The immediately limiting factor for research is money for research grants, but it will take a great deal of that 
to do very much good. The limiting factor for major progress is the number of the best  scientists with the 
critical insights, which can be achieved through better science education, but again it will take a great deal of 
money to do much good. 
And that's the reason to spend the small amount of money on OA, which will help way beyond the elite 
universities, and have a multiplier effect much greater than the minimal cost. That multiplier effect is 
characteristic of information. 
To say that it is the best way to find out how to cure "AIDS/HIV,  avian flu, malaria, TB, and to make
progress in understanding climate change, genetics of drought-resistant plants, new mechanisms to battle 
with pollution..." is unscientific. There is no way to demonstrate it. You and the AAP exchange arguments 
about which neither of you have data. Your attitude encourages theirs'. 

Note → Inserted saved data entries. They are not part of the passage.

Lemma authenticate_next_inv (jwt_verify : string -> Auth.verified)
    s authHeader user :
  Auth.authenticateToken jwt_verify s authHeader = Auth.Next user ->
  exists token p,
    Auth.bearer authHeader = Some token /\ token <> ""
    /\ jwt_verify token = Auth.Decoded p
    /\ UserStore.findById (Auth.userId p) s = Some user
    /\ User.isActive user = true.
Proof.
  unfold Auth.authenticateToken, Auth.no_token, JS.truthy_str.
  destruct (Auth.bearer authHeader) as [token|]; simpl; [|done].
  destruct (decide (token = "")) as [->|Hne]; [done|].
  rewrite (bool_decide_eq_false_2 _ Hne). simpl.
  destruct (jwt_verify token) as [p| | |name] eqn:Hv; try done.
  destruct (UserStore.findById (Auth.userId p) s) as [u|] eqn:Hf; [|done].
  destruct (User.isActive u) eqn:Ha; simpl; [|done].
  intros [= <-]. by exists token, p.
Qed.

Lemma restart_users_findById s (id : string) :
  UserStore.findById id (restart_users s)
  = (fun u => User.rehydrate (User.toJSON u)) <$> UserStore.findById id s.
Proof.
  unfold UserStore.findById, UserStore.find_slot.
  rewrite restart_users_eq, list_find_fmap.
  by destruct (list_find _ (UserStore.users s)) as [[??]|].
Qed.


End Deactivation.

(** X13. Pagination over any number of pages: when the client answers
    with mapping pages that each carry a truthy cursor, followed by a
    mapping page without one, [extract] issues one request per page, the
    first with the configured parameters and each later one with [cursor]
    set to the cursor value of the page before, and hands the records of
    all pages, concatenated in the order of the pages, to [pd.DataFrame];
    when these records are mappings it returns a result whose data they
    are. *)
Theorem pagination_collects_all_pages (self : APIExtractor.t)
    (ds : list (list (string * value))) (last : list (string * value))
    (frame : DataFrame) (hp : gmap loc (gmap string value))
    (lg : list log_record) (fuel : nat) :
  let w := mkWorld hp [] lg in
  let env := mock (map page_response (ds ++ [last])) frame in
  let records := concat (map records_of (ds ++ [last])) in
  let run := APIExtractor.extract env (S (length ds + fuel)) self w in
  is_Some (hp !! APIExtractor.headers self) ->
  forallb (more_page self) ds = true ->
  APIExtractor.has_cursor self last = false ->
  iterable (items_of last) = true ->
  calls (snd run)
  = page_requests self (url_of self) (deref w (APIExtractor.headers self))
      (deref w (APIExtractor.params self)) (ds ++ [last])
  /\ length (calls (snd run)) = S (length ds)
  /\ outcome_map data (fst run)
     = match pd_DataFrame env records with
       | inr df => Return df
       | inl e => Raise e
       end
  /\ (forallb is_mapping records = true ->
      exists r w',
        run = (Return r, w')
        /\ data r = records
        /\ record_count r = Z.of_nat (length records)).
Proof.
  intros w env records run Hh Hm Hc Hi. subst run env.
  set (script := map page_response (ds ++ [last])).
  assert (Hl : exists w2,
             APIExtractor.fetch_pages (mock script frame) (S (length ds + fuel))
               self (url_of self) (fresh (dom (heap w))) [] (prepared self w)
             = (Return records, w2)
             /\ calls w2
                = page_requests self (url_of self)
                    (deref w (APIExtractor.headers self))
                    (deref w (APIExtractor.params self)) (ds ++ [last])).
  { destruct (extract_through self script frame hp lg ds [page_response last]
                (S fuel) Hm) as [E1 E2]; [subst script; apply map_app|].
    replace (S (length ds + fuel)) with (length ds + S fuel)%nat by lia.
    subst w. cbn [heap]. rewrite E1.
    apply skipn_head in E2 as [Hn _].
    unfold iterable in Hi.
    destruct (Py.iterate (items_of last)) as [page|] eqn:Ei; [|discriminate].
    rewrite (turn_last (mock script frame) self fuel (url_of self) _ _ _ last page);
      [|rewrite (mock_page_at script frame self _ _ _ _ Hn); reflexivity
       |exact Ei|exact Hc].
    eexists. split; [|apply (last_request self hp lg ds last Hh)].
    f_equal. f_equal. subst records.
    rewrite map_app, concat_app. simpl. unfold records_of at 3.
    rewrite Ei. simpl. rewrite app_nil_r. reflexivity. }
  destruct Hl as (w2 & Hl & Hq).
  split; [rewrite api_extract_world, Hl; exact Hq|].
  split.
  { rewrite api_extract_world, Hl. simpl. rewrite Hq.
    rewrite page_requests_length, length_app. simpl. lia. }
  split.
  - rewrite api_extract_run, Hl.
    destruct (pd_DataFrame (mock script frame) records); reflexivity.
  - intros Hr. rewrite (api_extract_returned _ self _ w w2 _ Hl Hr).
    do 2 eexists. split; [reflexivity|]. split; reflexivity.
Qed.
(** * TrainTrack: configuration resolution and staged submission

    A shallow embedding of [traintrack/utils/config_utils.py],
    [traintrack/utils/data_utils.py], [traintrack/utils/model_utils.py]
    and [traintrack/utils/logging_utils.py], the properties of the
    configuration engine that the specification states about them, and
    further properties read off the code.

    Python objects are embedded as a first-order [value] type, Python
    dictionaries as insertion-ordered association lists, raised
    exceptions as the [Err] branch of a small error monad.  The file
    system, the YAML reader, the checkpoint loader, the scheduler
    client, the module importer and the logger classes are outside the
    repository: they are Section variables. *)

From Stdlib Require Import List String Ascii ZArith Bool Arith Lia.
From Stdlib Require Import DecimalString.
From Stdlib Require DecimalPos.
Import ListNotations.

Local Open Scope string_scope.
Local Open Scope list_scope.

(** ** Python values *)

(** The objects a configuration holds after YAML parsing.  A float is
    carried by its [repr], the shortest string that reads back as the
    same float; no claim computes with floats. *)
#[warnings="-register-all"] Inductive value : Type :=
| VNone
| VBool (b : bool)
| VInt (z : Z)
| VFloat (repr : string)
| VStr (s : string)
| VList (l : list value)
| VDict (d : list (string * value)).

(** A [dict]: bindings in insertion order.  Python keeps keys unique;
    [dict_wf] states it. *)
Definition dict : Type := list (string * value).

Definition keys (d : dict) : list string := map fst d.
Definition values (d : dict) : list value := map snd d.
Definition dict_wf (d : dict) : Prop := NoDup (keys d).

(** ** Exceptions *)

(** An exception is identified by the name of its class. *)
Inductive exn : Type := Raise (cls : string).
(** C4, as the claim has it, fails on the code: a token issued at
    1000.7 s is refused at 2800.2 s, half a second before thirty minutes
    have passed, because its expiry is stored as 2800 s. *)
Lemma access_token_expires_within_the_last_second :
  ~ (forall (jwt : JwtLib) (key alg subject : string) (T t : time),
        t < T + 30 * 60 * 1000000 ->
        exists payload,
          @decode_token jwt key alg
            (@create_access_token jwt key alg {["sub" := JStr subject]} T) t
          = inr payload
          /\ payload !! "sub" = Some (JStr subject)).
Proof.
  intros Hclaim.
  destruct (Hclaim plain_jwt "s3cret" "HS256" "root" 1000700000 2800200000
              ltac:(lia))
    as (payload & Hdec & _).
  rewrite decode_token_issued in Hdec.
  vm_compute in Hdec. discriminate Hdec.
Qed.

(** C5. A request that presents a token which decodes successfully (valid
    signature, not expired) and whose subject names a user stored with
    [disabled == True] is rejected by the guard of every protected
    endpoint with [HTTPException(400)]: the endpoint's body does not run,
    no effect is performed and the state is left as it was but for the
    one clock reading taken to check the expiry. *)
Theorem disabled_user_is_rejected :
  forall `{JwtLib} (clock : nat -> time) (key alg : string) (A : Type)
         (endpoint : UserInDB.t -> M A) (tok : token) (s : state)
         (payload : gmap string jwt_value) (username : string)
         (user : UserInDB.t),
    decode_token key alg tok (clock (ticks s)) = inr payload ->
    payload !! "sub" = Some (JStr username) ->
    db s !! username = Some user ->
    UserInDB.disabled user = Some true ->
    protected clock key alg endpoint tok s =
      (inl (HTTPException 400 "无效用户"),
       mkState (db s) (chatHistory s) (S (ticks s)), []).
Proof.
  intros lib clock key alg A endpoint tok s payload username user
    Hdec Hsub Hlook Hdis.
  unfold protected, get_current_user. simpl.
  rewrite (decode_token_verifies _ _ _ _ _ Hdec). simpl.
  unfold bind, now. simpl.
  rewrite Hdec, Hsub. unfold bind, get_db, UserDAO.get_user. simpl.
  rewrite Hlook. unfold ret, get_current_active_user. rewrite Hdis. simpl.
  reflexivity.
Qed.

Lemma disabled_user_is_rejected_witness :
  @protected plain_jwt (fun _ => 60) "s3cret" "HS256" _
    get_user_history
    (@create_access_token plain_jwt "s3cret" "HS256" {["sub" := JStr "bob"]} 0)
    (mkState users_with_disabled_bob ∅ 0)
  = (inl (HTTPException 400 "无效用户"),
     mkState users_with_disabled_bob ∅ 1, []).
Proof.
  apply (@disabled_user_is_rejected plain_jwt (fun _ => 60) "s3cret" "HS256" _
           get_user_history _ (mkState users_with_disabled_bob ∅ 0)
           (<["exp" := JInt (seconds_of (0 + 30 * 60 * 1000000))]>
              {["sub" := JStr "bob"]})
           "bob"
           (UserInDB.mk "bob" None (Some "Bob") (Some true) "$2b$12$digest")).
  - rewrite (@decode_token_issued plain_jwt). reflexivity.
  - reflexivity.
  - reflexivity.
  - reflexivity.
Defined.

(* ===================================================================== *)
(** * Strings and fragments                                               *)
(* ===================================================================== *)

Lemma append_cons (a : Ascii.ascii) (s1 s2 : string) :
  String a s1 +:+ s2 = String a (s1 +:+ s2).
Proof. reflexivity. Qed.

Lemma append_empty_l (s : string) : "" +:+ s = s.
Proof. reflexivity. Qed.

All we can do is look at the analog with the present. The easiest example is climate change, & pollution, 
which will not be helped by providing everyone with the scientific information. It will be helped by ending the 
deliberate government dissemination of the mis-information. Outside, the US, people understand what to do 
for now. For the longer term, yes,  we need research.   
One of the great tragedies in AIDS therapy has been the efforts of a small group of scientists to spread the 
misinformation that drug therapy causes AIDS rather than cures it, which has prevented some   nations 
from instituting actually beneficial programs. Yes, better therapies will take research, but it is wholly 
unproven that having more scientists work on it will cause faster progress, or that more access to journals 
will help the ones who now do the research.
Similarly with cancer-- the present knowledge of causative factors is not all that new. What prevented public 
awareness of the effect of smoking was, once more, deliberate misinformation. 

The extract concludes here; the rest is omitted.